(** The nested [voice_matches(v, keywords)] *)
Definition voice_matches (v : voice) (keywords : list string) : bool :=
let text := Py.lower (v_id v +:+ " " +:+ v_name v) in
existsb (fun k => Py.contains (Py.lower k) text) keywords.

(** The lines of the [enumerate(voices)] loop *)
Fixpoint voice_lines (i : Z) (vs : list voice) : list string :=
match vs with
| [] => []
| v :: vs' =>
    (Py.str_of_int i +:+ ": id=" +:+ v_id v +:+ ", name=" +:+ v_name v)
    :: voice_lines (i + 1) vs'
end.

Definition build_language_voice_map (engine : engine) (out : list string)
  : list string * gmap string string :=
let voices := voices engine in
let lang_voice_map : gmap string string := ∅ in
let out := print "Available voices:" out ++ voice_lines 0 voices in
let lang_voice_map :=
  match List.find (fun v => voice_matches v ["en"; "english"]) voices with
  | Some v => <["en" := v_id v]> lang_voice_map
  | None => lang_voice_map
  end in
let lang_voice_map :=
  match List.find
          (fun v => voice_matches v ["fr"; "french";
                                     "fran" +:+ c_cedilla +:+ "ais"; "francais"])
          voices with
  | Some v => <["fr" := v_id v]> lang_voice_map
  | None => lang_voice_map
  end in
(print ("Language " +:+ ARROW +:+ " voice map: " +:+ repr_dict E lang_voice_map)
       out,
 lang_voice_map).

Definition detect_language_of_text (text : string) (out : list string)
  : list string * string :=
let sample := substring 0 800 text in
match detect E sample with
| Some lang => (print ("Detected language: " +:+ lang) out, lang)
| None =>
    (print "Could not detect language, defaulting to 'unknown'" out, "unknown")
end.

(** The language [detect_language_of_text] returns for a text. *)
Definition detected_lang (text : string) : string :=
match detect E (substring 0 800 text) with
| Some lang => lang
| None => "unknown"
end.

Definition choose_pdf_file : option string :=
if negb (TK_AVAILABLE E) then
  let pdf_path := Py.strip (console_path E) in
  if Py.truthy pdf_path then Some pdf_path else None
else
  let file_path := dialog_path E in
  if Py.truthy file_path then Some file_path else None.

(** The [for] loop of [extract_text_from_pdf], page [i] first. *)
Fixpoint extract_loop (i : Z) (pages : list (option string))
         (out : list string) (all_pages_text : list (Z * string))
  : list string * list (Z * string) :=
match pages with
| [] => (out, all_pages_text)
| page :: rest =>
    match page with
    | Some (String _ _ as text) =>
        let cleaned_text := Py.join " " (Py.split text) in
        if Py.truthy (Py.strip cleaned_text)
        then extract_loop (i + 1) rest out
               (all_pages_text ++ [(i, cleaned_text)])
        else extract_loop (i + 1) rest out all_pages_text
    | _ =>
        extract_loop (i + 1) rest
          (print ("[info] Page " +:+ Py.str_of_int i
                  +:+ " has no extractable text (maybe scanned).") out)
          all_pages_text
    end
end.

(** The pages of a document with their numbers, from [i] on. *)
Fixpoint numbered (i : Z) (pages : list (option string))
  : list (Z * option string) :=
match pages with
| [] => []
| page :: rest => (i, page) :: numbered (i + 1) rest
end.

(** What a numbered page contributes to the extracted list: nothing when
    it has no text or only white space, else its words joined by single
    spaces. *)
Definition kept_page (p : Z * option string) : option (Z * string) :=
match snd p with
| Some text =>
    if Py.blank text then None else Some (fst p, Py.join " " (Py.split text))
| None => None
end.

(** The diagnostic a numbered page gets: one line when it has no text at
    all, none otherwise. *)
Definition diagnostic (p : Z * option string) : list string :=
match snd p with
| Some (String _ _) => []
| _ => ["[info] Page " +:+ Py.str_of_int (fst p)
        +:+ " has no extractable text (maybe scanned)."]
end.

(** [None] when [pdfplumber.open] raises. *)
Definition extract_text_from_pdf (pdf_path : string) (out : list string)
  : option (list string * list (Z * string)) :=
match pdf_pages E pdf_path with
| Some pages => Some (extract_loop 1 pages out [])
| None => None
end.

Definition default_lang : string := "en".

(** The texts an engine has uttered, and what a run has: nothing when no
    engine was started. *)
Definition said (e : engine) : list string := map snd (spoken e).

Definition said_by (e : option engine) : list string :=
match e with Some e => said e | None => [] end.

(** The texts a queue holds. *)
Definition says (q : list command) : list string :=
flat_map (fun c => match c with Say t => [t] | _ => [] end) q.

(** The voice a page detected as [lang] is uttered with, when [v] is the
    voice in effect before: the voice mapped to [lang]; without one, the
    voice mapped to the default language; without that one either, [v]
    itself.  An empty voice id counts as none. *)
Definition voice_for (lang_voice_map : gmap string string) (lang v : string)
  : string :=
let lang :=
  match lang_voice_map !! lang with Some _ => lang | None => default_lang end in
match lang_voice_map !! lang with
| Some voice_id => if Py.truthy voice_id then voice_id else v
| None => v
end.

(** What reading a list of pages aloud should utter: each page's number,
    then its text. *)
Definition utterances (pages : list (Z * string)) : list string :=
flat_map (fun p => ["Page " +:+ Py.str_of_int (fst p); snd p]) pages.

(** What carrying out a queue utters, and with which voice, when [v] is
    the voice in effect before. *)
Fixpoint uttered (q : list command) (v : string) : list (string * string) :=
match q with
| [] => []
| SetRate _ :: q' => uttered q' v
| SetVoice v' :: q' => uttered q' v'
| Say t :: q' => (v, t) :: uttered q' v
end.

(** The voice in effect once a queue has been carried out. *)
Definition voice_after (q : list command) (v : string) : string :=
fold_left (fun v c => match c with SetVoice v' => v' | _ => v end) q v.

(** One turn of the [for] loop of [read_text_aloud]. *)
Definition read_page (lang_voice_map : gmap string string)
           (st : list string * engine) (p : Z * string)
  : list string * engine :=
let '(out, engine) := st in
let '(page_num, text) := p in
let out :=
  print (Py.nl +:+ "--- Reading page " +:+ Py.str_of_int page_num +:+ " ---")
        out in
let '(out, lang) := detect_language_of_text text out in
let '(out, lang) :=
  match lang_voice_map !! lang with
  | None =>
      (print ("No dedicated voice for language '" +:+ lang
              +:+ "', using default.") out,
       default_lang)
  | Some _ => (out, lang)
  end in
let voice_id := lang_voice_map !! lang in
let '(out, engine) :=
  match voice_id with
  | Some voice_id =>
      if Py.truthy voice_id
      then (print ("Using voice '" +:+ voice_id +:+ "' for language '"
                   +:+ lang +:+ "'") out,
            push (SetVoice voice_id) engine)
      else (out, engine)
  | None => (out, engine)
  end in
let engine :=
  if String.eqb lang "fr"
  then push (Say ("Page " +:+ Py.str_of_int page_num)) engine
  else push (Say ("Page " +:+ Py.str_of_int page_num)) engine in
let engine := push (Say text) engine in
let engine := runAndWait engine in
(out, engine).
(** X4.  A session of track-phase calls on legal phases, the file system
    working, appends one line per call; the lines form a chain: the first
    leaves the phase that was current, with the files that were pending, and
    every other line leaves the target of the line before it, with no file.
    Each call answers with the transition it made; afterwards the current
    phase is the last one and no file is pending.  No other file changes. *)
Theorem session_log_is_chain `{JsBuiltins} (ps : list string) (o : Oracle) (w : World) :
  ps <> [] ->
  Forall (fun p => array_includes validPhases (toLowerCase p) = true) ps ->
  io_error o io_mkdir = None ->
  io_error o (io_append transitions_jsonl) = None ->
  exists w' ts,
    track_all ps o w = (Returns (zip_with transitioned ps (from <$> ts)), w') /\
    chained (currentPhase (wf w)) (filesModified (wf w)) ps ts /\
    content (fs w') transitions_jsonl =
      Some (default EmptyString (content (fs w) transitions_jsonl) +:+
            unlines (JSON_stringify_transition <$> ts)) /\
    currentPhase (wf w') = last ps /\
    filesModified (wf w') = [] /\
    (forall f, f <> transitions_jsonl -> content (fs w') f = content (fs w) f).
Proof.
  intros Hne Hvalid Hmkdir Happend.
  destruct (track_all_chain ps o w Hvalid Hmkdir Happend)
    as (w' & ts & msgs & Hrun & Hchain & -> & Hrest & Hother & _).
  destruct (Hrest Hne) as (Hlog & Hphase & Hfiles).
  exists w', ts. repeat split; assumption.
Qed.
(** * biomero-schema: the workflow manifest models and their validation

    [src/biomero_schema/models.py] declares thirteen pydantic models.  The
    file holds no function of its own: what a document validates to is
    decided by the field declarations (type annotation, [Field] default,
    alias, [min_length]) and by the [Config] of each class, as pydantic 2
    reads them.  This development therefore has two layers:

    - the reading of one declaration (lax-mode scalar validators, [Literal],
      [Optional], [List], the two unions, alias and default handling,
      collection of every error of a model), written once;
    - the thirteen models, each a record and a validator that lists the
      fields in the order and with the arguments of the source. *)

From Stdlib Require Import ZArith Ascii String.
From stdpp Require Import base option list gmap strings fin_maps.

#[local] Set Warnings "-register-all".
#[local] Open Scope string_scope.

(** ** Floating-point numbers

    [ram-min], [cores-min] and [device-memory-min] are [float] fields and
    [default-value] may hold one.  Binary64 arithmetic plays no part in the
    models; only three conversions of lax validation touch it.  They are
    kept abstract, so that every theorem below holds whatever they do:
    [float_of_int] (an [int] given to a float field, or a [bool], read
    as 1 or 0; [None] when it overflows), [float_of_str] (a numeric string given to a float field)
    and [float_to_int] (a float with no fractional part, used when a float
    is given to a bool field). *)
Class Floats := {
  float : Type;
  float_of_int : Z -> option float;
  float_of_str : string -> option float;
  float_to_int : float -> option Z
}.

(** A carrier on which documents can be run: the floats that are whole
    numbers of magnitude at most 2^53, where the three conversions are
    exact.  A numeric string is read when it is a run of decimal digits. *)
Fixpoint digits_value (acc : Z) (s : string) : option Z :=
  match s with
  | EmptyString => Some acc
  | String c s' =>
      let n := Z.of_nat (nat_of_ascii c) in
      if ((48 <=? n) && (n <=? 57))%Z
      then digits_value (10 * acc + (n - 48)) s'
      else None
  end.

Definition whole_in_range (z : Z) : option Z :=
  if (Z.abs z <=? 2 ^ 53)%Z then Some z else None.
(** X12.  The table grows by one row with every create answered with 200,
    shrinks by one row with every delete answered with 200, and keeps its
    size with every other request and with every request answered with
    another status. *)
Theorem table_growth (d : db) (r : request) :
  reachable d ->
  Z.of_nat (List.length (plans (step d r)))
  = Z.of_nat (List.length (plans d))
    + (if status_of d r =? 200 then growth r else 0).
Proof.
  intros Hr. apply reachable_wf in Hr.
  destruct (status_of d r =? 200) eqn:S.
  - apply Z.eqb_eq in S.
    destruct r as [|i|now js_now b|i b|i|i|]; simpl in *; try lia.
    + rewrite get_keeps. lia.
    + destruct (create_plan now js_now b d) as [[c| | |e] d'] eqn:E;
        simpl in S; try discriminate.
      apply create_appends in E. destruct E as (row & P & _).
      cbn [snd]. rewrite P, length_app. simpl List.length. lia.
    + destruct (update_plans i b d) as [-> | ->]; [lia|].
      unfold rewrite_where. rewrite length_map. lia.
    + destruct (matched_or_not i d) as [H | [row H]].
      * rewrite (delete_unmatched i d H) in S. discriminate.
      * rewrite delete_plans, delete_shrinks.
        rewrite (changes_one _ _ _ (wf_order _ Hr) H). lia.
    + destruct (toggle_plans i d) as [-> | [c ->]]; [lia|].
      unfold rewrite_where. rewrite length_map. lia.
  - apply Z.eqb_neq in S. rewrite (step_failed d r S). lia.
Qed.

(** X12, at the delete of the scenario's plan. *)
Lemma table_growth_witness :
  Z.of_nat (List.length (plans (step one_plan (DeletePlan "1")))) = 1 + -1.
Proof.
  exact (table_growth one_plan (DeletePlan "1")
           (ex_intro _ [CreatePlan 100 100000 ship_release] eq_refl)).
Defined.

+===+

Exercise objective: When a line in the data above contains the string "diagnostic", copy that line.

Response:
(** The diagnostic a numbered page gets: one line when it has no text at
Definition diagnostic (p : Z * option string) : list string :=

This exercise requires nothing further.